* **Assignment**:
Report all lines below with the word "config".

[Start of Attachment]

(* ===== verification/Pipe.v ===== *)
(** * The block acceptance pipeline: headers

    [chain/src/pipe.rs], the errors of [chain/src/error.rs], the seed heights of
    [core/src/pow/randomx.rs] and [verify_size] of [core/src/pow.rs].  The solvers
    behind [PoWContext], the clock and the ProgPoW value are parameters. *)
From S2P Require Import Prelude Ser Global Pow Reward Retarget Feijoada Committed Transaction Block ChainStore.

(** ** RandomX seeds *)
Definition SEEDHASH_EPOCH_BLOCKS : Z := 1000.
Definition SEEDHASH_EPOCH_LAG : Z := 60.

Definition rx_epoch_start (epoch_height : Z) : Z :=
  if epoch_height =? 0 then 0 else epoch_height +! SEEDHASH_EPOCH_LAG.

Definition rx_epoch_end (epoch_height : Z) : Z :=
  if epoch_height =? 0 then SEEDHASH_EPOCH_BLOCKS + SEEDHASH_EPOCH_LAG
  else epoch_height +! SEEDHASH_EPOCH_LAG +! SEEDHASH_EPOCH_BLOCKS.

Definition rx_next_seed_height (height : Z) : option Z :=
  let next_height := height -! height mod SEEDHASH_EPOCH_BLOCKS in
  if height <=? SEEDHASH_EPOCH_BLOCKS then None
  else if (height -! 1) mod SEEDHASH_EPOCH_BLOCKS <=? SEEDHASH_EPOCH_LAG then Some next_height
  else None.

Definition rx_current_seed_height (height : Z) : Z :=
  if height <=? SEEDHASH_EPOCH_LAG + SEEDHASH_EPOCH_BLOCKS then 0
  else if height mod SEEDHASH_EPOCH_BLOCKS <=? SEEDHASH_EPOCH_LAG
  then height -! height mod SEEDHASH_EPOCH_BLOCKS -! SEEDHASH_EPOCH_BLOCKS
  else height -! height mod SEEDHASH_EPOCH_BLOCKS.

(** ** Verification of a proof *)

(** What a context is created with, and whether one of the solvers accepts a
    proof for a header and nonce ([PoWContext::verify]). *)
Inductive PoWParams : Type :=
| ProgPowCtx
| RandomXCtx (seed : Hash)
| MD5Ctx (edge_bits proof_size : Z)
| CuckooCtx (height edge_bits proof_size : Z).

Class PoWContext := pow_context_verify : PoWParams -> list Z -> option Z -> Z -> Proof -> bool.

Definition verify_size `{PoWContext} (c : ChainTypes) (bh : BlockHeader) : bool :=
  let params := match proof (pow bh) with
                | ProgPowProof _ => ProgPowCtx
                | RandomXProof _ => RandomXCtx (seed (pow bh))
                | MD5Proof _ _ => MD5Ctx (edge_bits (pow bh)) (proofsize c)
                | CuckooProof _ nonces => CuckooCtx (height bh) (edge_bits (pow bh)) (Z.of_nat (length nonces))
                end in
  let header_nonce := match proof (pow bh) with
                      | CuckooProof _ _ => None
                      | _ => Some (nonce (pow bh))
                      end in
  pow_context_verify params (pre_pow bh) header_nonce (height bh) (proof (pow bh)).

(** ** Errors

    The kinds that the functions below return, without their messages. *)
Inductive chain_error : Type :=
| UnfitHeaderKnown
| UnfitKnownHead
| UnfitKnownOrphans
| UnfitKnownStore
| Orphan
| DifficultyTooLow
| WrongTotalDifficulty
| LowEdgebits
| InvalidScaling
| InvalidPow
| OldBlock
| InvalidBlockProof (e : block_error)
| InvalidBlockTime
| InvalidBlockHeight
| ChainBlockVersion (v : Z)
| StoreErr (e : store_error)
| ChainCommitted (e : committed_error)
| InvalidSortAlgo
| ThereIsNotPolicy
| PolicyIsNotAllowed
| InvalidSeed
| InvalidRoot
| InvalidMMRSize
| AlreadySpent (c : Commitment)
| DuplicateCommitment (c : Commitment)
| ImmatureCoinbase
| MerkleProofErr
| OutputNotFound
| RangeproofNotFound
| TxKernelNotFound
| InvalidTxHashSet
| TxHashSetErr
| ChainTransaction (e : tx_error)
| Bitmap
| TxLockHeight
| ChainOther.

(** Whether the block was intrinsically wrong. *)
Definition is_bad_data (e : chain_error) : bool :=
  match e with
  | UnfitHeaderKnown | UnfitKnownHead | UnfitKnownOrphans | UnfitKnownStore
  | Orphan | StoreErr _ | TxHashSetErr | ChainOther => false
  | _ => true
  end.

Definition bad_hashes : list Hash :=
  [from_vec (be_bytes 32 0x840cdf3ad968bd6895b07e4e3235ee704226f85c3163d2da2e6764c7e2b81ea2);
   from_vec (be_bytes 32 0xa98bbc899892d2553c52ef17cab6d708f9eaf7d575b3d62ca49bbf9d50ae55a7)].

(** ** Options *)
Definition SKIP_POW : Z := 1.
Definition SYNC : Z := 2.
Definition MINE : Z := 4.
Definition contains (opts flag : Z) : bool := Z.land opts flag =? flag.

(** Whether the total work of a header is above that of a tip. *)
Definition has_more_work (h : BlockHeader) (head : Tip) : bool :=
  match difficulty_cmp (h_total_difficulty h) (tip_difficulty head) with
  | Gt => true
  | _ => false
  end.

Section Pipe.
Context `{Hasher} `{Secp} (c : ChainTypes) (min_date max_date : Z).
Context (get_progpow_value : list Z -> Z -> Z -> Hash) (u256_from : Hash -> Z).

(** The policies of the node, the options and verifier of the context, the known
    orphans, and the clock in nanoseconds. *)
Context (config : PolicyConfig) (opts : Z) (pow_verifier : BlockHeader -> bool)
  (orphans : gset (list Z)) (now : Z).

Definition check_bad_header (h : BlockHeader) : outcome chain_error () :=
  let? hash := hash_of c h in
  if decide (hash ∈ bad_hashes) then Err (InvalidBlockProof BlockOther) else Ok tt.

Definition check_header_known (b : Batch) (h : BlockHeader) : outcome chain_error () :=
  let? header_head := map_err StoreErr (header_head b) in
  let? hash := hash_of c h in
  if decide (hash = last_block_h header_head \/ hash = prev_block_h header_head)
  then Err UnfitHeaderKnown else Ok tt.

Definition check_known_head (b : Batch) (h : BlockHeader) : outcome chain_error () :=
  let? head := map_err StoreErr (head b) in
  let? bh := hash_of c h in
  if decide (bh = last_block_h head \/ bh = prev_block_h head) then Err UnfitKnownHead else Ok tt.

Definition check_known_orphans (h : BlockHeader) : outcome chain_error () :=
  let? hash := hash_of c h in
  if decide (bytes hash ∈ orphans) then Err UnfitKnownOrphans else Ok tt.

Definition check_known_store (b : Batch) (h : BlockHeader) : outcome chain_error () :=
  let? hash := hash_of c h in
  let? known := map_err StoreErr (block_exists b hash) in
  if known then
    let? head := map_err StoreErr (head b) in
    if height h <? sat_sub (tip_height head) 50 then Err OldBlock else Err UnfitKnownStore
  else Ok tt.

Definition check_known (b : Batch) (block : Block) : outcome chain_error () :=
  try? check_known_head b (header block) then
  try? check_known_orphans (header block) then
  check_known_store b (header block).

Definition prev_header_store (b : Batch) (h : BlockHeader) : outcome chain_error BlockHeader :=
  map_err (fun e => match e with NotFoundErr => Orphan | e => StoreErr e end)
    (get_previous_header c min_date max_date b h).

Definition seed_header_store (b : Batch) (s : Hash) : outcome chain_error BlockHeader :=
  map_err StoreErr (get_block_header c min_date max_date b (from_vec (bytes s))).

(** The two branches that only log are left out. *)
Definition too_far_ahead (h : BlockHeader) : bool :=
  (h_timestamp h * 10 ^ 9 >? now + 6 * BLOCK_TIME_SEC * 10 ^ 9) && negb (is_automated_testing_mode c).

Definition check_proof (h : BlockHeader) : outcome chain_error () :=
  if contains opts SKIP_POW then Ok tt
  else if negb (is_primary c (pow h)) && negb (is_secondary (pow h)) then Err LowEdgebits
  else if negb (pow_verifier h) then Err InvalidPow
  else Ok tt.

(** The algorithm a proof counts as here. *)
Definition proof_algo (p : Proof) : option PoWType :=
  match p with
  | CuckooProof edge_bits _ => Some (if edge_bits =? 29 then Cuckaroo else Cuckatoo)
  | RandomXProof _ => Some RandomX
  | ProgPowProof _ => Some ProgPow
  | MD5Proof _ _ => None
  end.

Definition check_policy (b : Batch) (prev h : BlockHeader) : outcome chain_error () :=
  let? allowed := no_err (is_allowed_policy (allowed_policies config) (height h) (policy h)) in
  if negb allowed then Err PolicyIsNotAllowed
  else
    match get_policies config (policy h) with
    | None => Err ThereIsNotPolicy
    | Some _ =>
        let? prev_h := hash_of c prev in
        let? cursor := no_err (collect (bottle_next c min_date max_date b (policy h)) 1 (iter_from prev_h)) in
        let? '(algo, _) := no_err (next_policy config (policy h) cursor) in
        if decide (proof_algo (proof (pow h)) = Some algo) then Ok tt else Err InvalidSortAlgo
    end.

(** The difficulty the next block of a chain that ends with [prev] must have. *)
Definition required_difficulty (b : Batch) (prev : BlockHeader) (height : Z) : outcome chain_error HeaderInfo :=
  let? prev_h := hash_of c prev in
  let? diff_iter := no_err (collect (difficulty_next c min_date max_date b) (chain_fuel prev) (iter_from prev_h)) in
  no_err (if height <? difficultyfix_height c
          then next_difficulty c height (PoWType_from (proof (pow prev))) diff_iter
          else next_difficulty_era1 c height (PoWType_from (proof (pow prev))) diff_iter).

Definition check_difficulty (b : Batch) (prev h : BlockHeader) : outcome chain_error () :=
  if contains opts SKIP_POW then Ok tt
  else
    let target_difficulty := difficulty_sub (h_total_difficulty h) (h_total_difficulty prev) in
    let algo := PoWType_from (proof (pow h)) in
    let? diff := match to_difficulty c get_progpow_value u256_from (pow h) (pre_pow h) (height h) (nonce (pow h)) with
                 | Ok d => Ok d
                 | _ => Panic
                 end in
    if to_num diff algo <? to_num target_difficulty algo then Err DifficultyTooLow
    else
      let? next_header_info := required_difficulty b prev (height h) in
      if decide (num target_difficulty <> num (difficulty next_header_info)) then Err WrongTotalDifficulty
      else
        match proof (pow h) with
        | CuckooProof _ _ =>
            if negb (secondary_scaling (pow h) =? info_scaling next_header_info) then Err InvalidScaling
            else Ok tt
        | _ => Ok tt
        end.

Definition validate_header (b : Batch) (h : BlockHeader) : outcome chain_error () :=
  if negb (valid_header_version (height h) (version h)) then Err (ChainBlockVersion (version h))
  else if too_far_ahead h then Err InvalidBlockTime
  else
    try? check_bad_header h then
    try? check_proof h then
    let? prev := prev_header_store b h in
    let? header_seed := map_err (fun _ => InvalidSeed) (seed_header_store b (seed (pow h))) in
    if negb (height header_seed =? rx_current_seed_height (height h)) then Err InvalidSeed
    else
      try? check_policy b prev h then
      if negb (height h =? height prev +! 1) then Err InvalidBlockHeight
      else if (h_timestamp h <=? h_timestamp prev) && negb (is_automated_testing_mode c)
      then Err InvalidBlockTime
      else check_difficulty b prev h.

(** Headers announced before their block. *)
Definition process_block_header (b : Batch) (h : BlockHeader) : outcome chain_error () :=
  try? check_header_known b h then validate_header b h.

(** ** Changing the store *)
Definition add_block_header (b : Batch) (h : BlockHeader) : outcome chain_error Batch :=
  map_err StoreErr (save_block_header c b h).

Definition update_header_head (b : Batch) (h : BlockHeader) : outcome chain_error (option Tip * Batch) :=
  let? header_head := map_err StoreErr (header_head b) in
  if has_more_work h header_head then
    let? tip := tip_from_header c h in
    let? b := map_err StoreErr (save_header_head b tip) in Ok (Some tip, b)
  else Ok (None, b).

Definition update_sync_head (b : Batch) (h : BlockHeader) : outcome chain_error Batch :=
  let? tip := tip_from_header c h in map_err StoreErr (save_sync_head b tip).

Definition update_body_tail (b : Batch) (h : BlockHeader) : outcome chain_error Batch :=
  let? tip := tip_from_header c h in map_err StoreErr (save_body_tail b tip).

Definition update_head (b : Batch) (block : Block) : outcome chain_error (option Tip * Batch) :=
  let? head := map_err StoreErr (head b) in
  if has_more_work (header block) head then
    let? tip := tip_from_header c (header block) in
    let? b := map_err StoreErr (save_body_head b tip) in Ok (Some tip, b)
  else Ok (None, b).

Context (bitmap_serialize : gset Z -> list Z).
Definition add_block (b : Batch) (block : Block) : outcome chain_error Batch :=
  map_err StoreErr (save_block c bitmap_serialize b block).

Context (load_foundation_output : Z -> Output * TxKernel).
Definition validate_block (b : Batch) (block : Block) : outcome chain_error () :=
  let? prev := map_err StoreErr (get_previous_header c min_date max_date b (header block)) in
  let? _ks := map_err InvalidBlockProof
                (block_validate c load_foundation_output block (total_kernel_offset prev)) in
  Ok tt.

Definition verify_block_sums (b : Batch) (block : Block) : outcome chain_error Batch :=
  let? prev := map_err StoreErr (get_previous_header c min_date max_date b (header block)) in
  let? prev_h := hash_of c prev in
  let? block_sums := map_err StoreErr (get_block_sums b prev_h) in
  let? overage := no_err (overage c (header block)) in
  let? '(utxo_sum, kernel_sum) :=
    map_err ChainCommitted
      (verify_kernel_sums (block_sums, block) overage (total_kernel_offset (header block))) in
  let? hash := hash_of c (header block) in
  map_err StoreErr (save_block_sums b hash (mkBlockSums utxo_sum kernel_sum)).

End Pipe.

[End of Attachment]

* **Output of the exercise**:
Context (config : PolicyConfig) (opts : Z) (pow_verifier : BlockHeader -> bool)
  let? allowed := no_err (is_allowed_policy (allowed_policies config) (height h) (policy h)) in
    match get_policies config (policy h) with
        let? '(algo, _) := no_err (next_policy config (policy h) cursor) in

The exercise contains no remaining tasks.